Guinot dénonce « des actes d’espionnage »


Cette première décision de justice survient après six années de procédure. En 2012, le président des instituts de beauté Guinot-Mary Cohr, Jean-Daniel Mondin, reçoit une offre de L’Oréal. Le groupe propose de racheter l’entreprise Guinot pour 218 millions d’euros. L’Oréal aurait négocié cette acquisition entre 2007 et 2013, selon Guinot. En vain, Jean-Daniel Mondin ne souhaite pas vendre.

Le groupe de cosmétique étudie alors le modèle économique de Guinot mais n’a pas accès aux secrets des traitements mis au point par l’entreprise. C’est pour les acquérir, affirme Guinot devant le tribunal, que L’Oréal a lancé une étude « auprès des esthéticiennes et des consommatrices ». Il s’agit de comprendre les méthodes de soins Guinot, sans faire état de l’identité du groupe qui mène l’étude, en « trompant » ainsi les personnes questionnées.
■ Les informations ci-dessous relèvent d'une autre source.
(** C3, amended.  The test of [rb_external_str_with_enc] is that the
    external encoding is US-ASCII itself.  When it is and the bytes are not
    7-bit-clean, the new handle is tagged ASCII-8BIT and holds the bytes as
    they are.  Otherwise the external encoding is associated and the string
    converted to the default internal encoding: the same handle, tagged
    with the external encoding, when the internal encoding is unset or is
    the external one; a handle tagged with the internal encoding holding
    the transcoded bytes when the two differ.  The external, locale and
    filesystem constructors are this one at the encoding configured for
    each. *)
Theorem rb_external_str_new_with_enc_spec (w : world) (ptr : cptr) (len : Z)
    (eenc : rb_encoding) :
  0 ≤ len →
  (eenc = US_ASCII →
   forallb is_7bit (bytes_at ptr (Z.to_nat len)) = false →
     ∃ h w', rb_external_str_new_with_enc ptr len eenc w = (Done h, w')
             ∧ encoding_of w' h = Some ASCII_8BIT
             ∧ content_of w' h = Some (bytes_at ptr (Z.to_nat len)))
  ∧ (eenc ≠ US_ASCII ∨ forallb is_7bit (bytes_at ptr (Z.to_nat len)) = true →
     (default_internal w = None ∨ default_internal w = Some eenc →
        ∃ h w', rb_external_str_new_with_enc ptr len eenc w = (Done h, w')
                ∧ encoding_of w' h = Some eenc
                ∧ content_of w' h = Some (bytes_at ptr (Z.to_nat len)))
     ∧ (∀ to bs', default_internal w = Some to → to ≠ eenc →
        transcode w eenc to 0 (bytes_at ptr (Z.to_nat len)) = Some bs' →
        ∃ h w', rb_external_str_new_with_enc ptr len eenc w = (Done h, w')
                ∧ encoding_of w' h = Some to
                ∧ content_of w' h = Some bs'
                ∧ encoding_of w' (length (heap w)) = Some eenc))
  ∧ rb_external_str_new ptr len w
    = rb_external_str_new_with_enc ptr len (default_external w) w
  ∧ rb_locale_str_new ptr len w
    = rb_external_str_new_with_enc ptr len (locale_encoding w) w
  ∧ rb_filesystem_str_new ptr len w
    = rb_external_str_new_with_enc ptr len (filesystem_encoding w) w.
Proof.
  intros Hlen.
  set (bs := bytes_at ptr (Z.to_nat len)).
  set (s0 := mkRString bs (Z.to_nat len) eenc ENC_CODERANGE_UNKNOWN true).
  set (w1 := with_heap (heap w ++ [s0]) w).
  assert (Hnew : rb_external_str_new_with_enc ptr len eenc w
                 = rb_external_str_with_enc (length (heap w)) eenc w1).
  { unfold rb_external_str_new_with_enc, mbind, cext_bind.
    by rewrite rb_tainted_str_new_with_enc_run. }
  assert (Hh : heap w1 !! length (heap w) = Some s0) by apply lookup_fresh.
  assert (Hcontent : content s0 = bs).
  { unfold content, s0. simpl. apply take_ge. unfold bs. by rewrite length_bytes_at. }
  assert (Hins : ∀ s', <[length (heap w) := s']> (heap w1) = heap w ++ [s'])
    by (intros s'; apply insert_fresh).
  split; [|split]; [| |by repeat split].
  - intros Hus H7. eexists _, _. rewrite Hnew.
    split; [apply (rb_external_str_with_enc_binary w1 _ s0 eenc Hh eq_refl eq_refl Hus);
            by rewrite Hcontent|].
    unfold encoding_of, content_of. rewrite (put_string_lookup w1 _ s0 Hh).
    split; [done|]. simpl. f_equal. exact Hcontent.
  - intros Hcase.
    assert (Hassoc := rb_external_str_with_enc_associate w1 _ s0 eenc Hh eq_refl eq_refl).
    rewrite Hcontent in Hassoc. specialize (Hassoc Hcase).
    rewrite Hnew, Hassoc. clear Hassoc Hnew.
    change (default_internal w1) with (default_internal w).
    set (s1 := mkRString (str_storage s0) (str_len s0) eenc ENC_CODERANGE_UNKNOWN
                 (str_tainted s0)).
    pose proof (put_string_lookup w1 _ s0 Hh s1) as Hh1.
    split.
    + intros Hint. eexists _, _. split.
      * destruct Hint as [-> | ->].
        -- apply rb_str_conv_enc_unset.
        -- apply rb_str_conv_enc_same.
      * unfold encoding_of, content_of. rewrite Hh1. split; [done|].
        simpl. f_equal. exact Hcontent.
    + intros to bs' Hto Hne Htrans. rewrite Hto.
      unfold rb_str_conv_enc, rb_str_conv_enc_opts, mbind, cext_bind.
      unfold mret at 1, cext_ret at 1.
      rewrite decide_False by done.
      unfold RUBY_CEXT.rb_str_conv_enc_opts, mbind, cext_bind.
      rewrite (get_string_run _ _ s1 Hh1).
      unfold get_world.
      change (content s1) with (content s0). rewrite Hcontent.
      replace (transcode _ eenc to 0 bs) with (transcode w eenc to 0 bs)
        by reflexivity.
      rewrite Htrans.
      eexists _, _. split; [reflexivity|].
      unfold encoding_of, content_of. cbn [heap with_heap].
      rewrite Hins. rewrite lookup_fresh.
      split; [done|]. split.
      * simpl. f_equal. unfold content. simpl. by apply take_ge.
      * rewrite lookup_app_l by (rewrite length_app; simpl; lia).
        by rewrite lookup_fresh.
Qed.

Lemma rb_external_str_new_with_enc_spec_witness :
  (∃ h w', rb_external_str_new (Some (memory_of [xff])) 1 (world0 US_ASCII None)
           = (Done h, w')
           ∧ encoding_of w' h = Some ASCII_8BIT
           ∧ content_of w' h = Some [xff])
  ∧ (∃ h w', rb_external_str_new_with_enc (Some (memory_of [x41])) 1 US_ASCII
               (world0 US_ASCII (Some UTF_8))
             = (Done h, w')
             ∧ encoding_of w' h = Some UTF_8
             ∧ content_of w' h = Some [x41]).
Proof.
  split.
  - destruct (rb_external_str_new_with_enc_spec (world0 US_ASCII None)
                (Some (memory_of [xff])) 1 US_ASCII) as (Hbinary & _ & Hext & _);
      [lia|].
    rewrite Hext. apply Hbinary; reflexivity.
  - destruct (rb_external_str_new_with_enc_spec (world0 US_ASCII (Some UTF_8))
                (Some (memory_of [x41])) 1 US_ASCII) as (_ & Hassoc & _);
      [lia|].
    destruct Hassoc as [_ Hconv]; [right; reflexivity|].
    destruct (Hconv UTF_8 [x41]) as (h & w' & Hrun & Henc & Hcontent & _);
      [reflexivity | discriminate | reflexivity |].
    exists h, w'. repeat split; assumption.
Defined.

(** ** C strings *)

Lemma strlen_from_first_nul (fuel : nat) (str : memory) (i n : nat) :
  (i ≤ n)%nat →
  (n - i < fuel)%nat →
  str n = x00 →
  (∀ j, (i ≤ j < n)%nat → str j ≠ x00) →
  strlen_from fuel str i = Some n.
Proof.
  revert i. induction fuel as [|fuel IH]; intros i Hin Hfuel Hn Hbefore; [lia|].
  simpl. destruct (Byte.eqb (str i) x00) eqn:Hi.
  - apply Byte.byte_dec_bl in Hi.
    destruct (decide (i = n)) as [->|Hne]; [done|].
    exfalso. apply (Hbefore i); [lia|done].
  - assert (i ≠ n).
    { intros ->. rewrite Hn in Hi. discriminate Hi. }
    apply IH; [lia | lia | done |]. intros j Hj. apply Hbefore. lia.
Qed.

Lemma strlen_from_sound (fuel : nat) (str : memory) (i n : nat) :
  strlen_from fuel str i = Some n →
  (i ≤ n)%nat ∧ (n - i < fuel)%nat ∧ str n = x00
  ∧ ∀ j, (i ≤ j < n)%nat → str j ≠ x00.
Proof.
  revert i. induction fuel as [|fuel IH]; intros i Hrun; [done|].
  simpl in Hrun. destruct (Byte.eqb (str i) x00) eqn:Hi.
  - injection Hrun as <-. apply Byte.byte_dec_bl in Hi.
    repeat split; [lia | lia | done |]. intros j Hj. lia.
  - apply IH in Hrun as (Hle & Hfuel & Hn & Hbefore).
    repeat split; [lia | lia | done |].
    intros j Hj. destruct (decide (j = i)) as [->|Hne].
    + by apply Byte.eqb_false.
    + apply Hbefore. lia.
Qed.

Lemma strlen_first_nul (fuel : nat) (str : memory) (n : nat) :
  first_nul str n → (n < fuel)%nat → strlen fuel str = Some n.
Proof.
  intros [Hn Hbefore] Hfuel. apply strlen_from_first_nul; [lia | lia | done |].
  intros j Hj. apply Hbefore. lia.
Qed.

Lemma read_bytes_no_nul (str : memory) (n : nat) :
  first_nul str n → x00 ∉ read_bytes str n.
Proof.
  intros [_ Hbefore] Hin. unfold read_bytes in Hin.
  apply list_elem_of_fmap in Hin as (i & Hi & Hseq).
  apply elem_of_seq in Hseq. apply (Hbefore i); [lia|done].
Qed.

Lemma read_bytes_S (str : memory) (n : nat) :
  read_bytes str (S n) = read_bytes str n ++ [str n].
Proof. unfold read_bytes. by rewrite seq_S, fmap_app. Qed.

Lemma memory_of_read_bytes (str : memory) (n i : nat) :
  (i < n)%nat → memory_of (read_bytes str n) i = str i.
Proof.
  intros Hi. unfold memory_of, read_bytes.
  rewrite list_lookup_fmap, lookup_seq_lt by done. done.
Qed.

(** X1. [ruby_strdup] copies a C string with its terminator: given enough
    fuel to reach the first NUL, at offset [n], the block it returns has
    [n + 1] bytes, the [n] bytes of the text followed by NUL, so that its
    [strlen] is [n] again. *)
Theorem ruby_strdup_copies (fuel : nat) (str : memory) (n : nat) :
  first_nul str n →
  (n < fuel)%nat →
  ∃ block, ruby_strdup fuel str = Some block
           ∧ block = read_bytes str n ++ [x00]
           ∧ length block = S n
           ∧ (x00 ∉ take n block)
           ∧ strlen fuel (memory_of block) = Some n.
Proof.
  intros Hnul Hfuel. pose proof Hnul as [Hn Hbefore].
  eexists. split.
  { unfold ruby_strdup. by rewrite (strlen_first_nul fuel str n). }
  assert (Hblock : read_bytes str (S n) = read_bytes str n ++ [x00])
    by (by rewrite read_bytes_S, Hn).
  split; [done|]. split; [apply length_read_bytes|].
  split.
  { rewrite Hblock, take_app_length' by (by rewrite length_read_bytes).
    by apply read_bytes_no_nul. }
  apply strlen_first_nul; [|done]. split.
  - by rewrite memory_of_read_bytes by lia.
  - intros i Hi. rewrite memory_of_read_bytes by lia. by apply Hbefore.
Qed.

Lemma ruby_strdup_copies_witness :
  ∃ block, ruby_strdup 8 (memory_of [x68; x69; x00; x7a]) = Some block
           ∧ block = [x68; x69; x00]
           ∧ strlen 8 (memory_of block) = Some 2%nat.
Proof.
  destruct (ruby_strdup_copies 8 (memory_of [x68; x69; x00; x7a]) 2)
    as (block & Hrun & Hblock & _ & _ & Hlen).
  - split; [reflexivity|].
    intros i Hi. destruct i as [|[|i]]; [discriminate | discriminate | lia].
  - lia.
  - exists block. repeat split; assumption.
Defined.

(** X2. [rb_str_new_cstr] makes the string of a C string: given enough fuel
    to reach the first NUL, at offset [n], it returns a new handle of
    length [n] whose content is the [n] bytes before that NUL; the content
    holds no NUL byte, and no existing string changes. *)
Theorem rb_str_new_cstr_spec (fuel : nat) (string : memory) (n : nat) (w : world) :
  first_nul string n →
  (n < fuel)%nat →
  ∃ new h w' s', rb_str_new_cstr fuel string = Some new
                 ∧ new w = (Done h, w')
                 ∧ heap w !! h = None
                 ∧ heap w' !! h = Some s'
                 ∧ str_len s' = n
                 ∧ content s' = read_bytes string n
                 ∧ (x00 ∉ content s')
                 ∧ ∀ h', h' ≠ h → heap w' !! h' = heap w !! h'.
Proof.
  intros Hnul Hfuel. eexists _, _, _, _. split.
  { unfold rb_str_new_cstr. rewrite (strlen_first_nul fuel string n) by done.
    reflexivity. }
  split; [apply rb_str_new_run; lia|].
  rewrite Nat2Z.id.
  assert (Hcontent : content (mkRString (bytes_at (Some string) n) n ASCII_8BIT
                                ENC_CODERANGE_UNKNOWN false)
                     = read_bytes string n).
  { unfold content. simpl. apply take_ge. by rewrite length_read_bytes. }
  split; [by apply lookup_ge_None_2|].
  split; [apply lookup_fresh|].
  split; [done|]. split; [done|].
  split; [rewrite Hcontent; by apply read_bytes_no_nul|].
  intros h' Hne. by apply lookup_fresh_frame.
Qed.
Une saisie de pièces chez L’Oréal aurait confirmé cette intention. « L’Oréal a violé le secret des affaires et mis en œuvre des actes d’espionnage, critère aggravant de concurrence déloyale », dénonçait l’institut.

Auprès de Challenges, Jean-Daniel Mondin, qui raconte les innombrables épisodes de l’affaire, dénonce « des gens très policés, très politiquement corrects qui commettent des choses invraisemblables ». « L’Oréal s’autodécerne des grands prix d’éthique mais au moment où l’on parle de coopération entre les PME et les multinationales, il me paraît incompréhensible qu’une société puisse en espionner une autre après avoir échoué à l’acheter.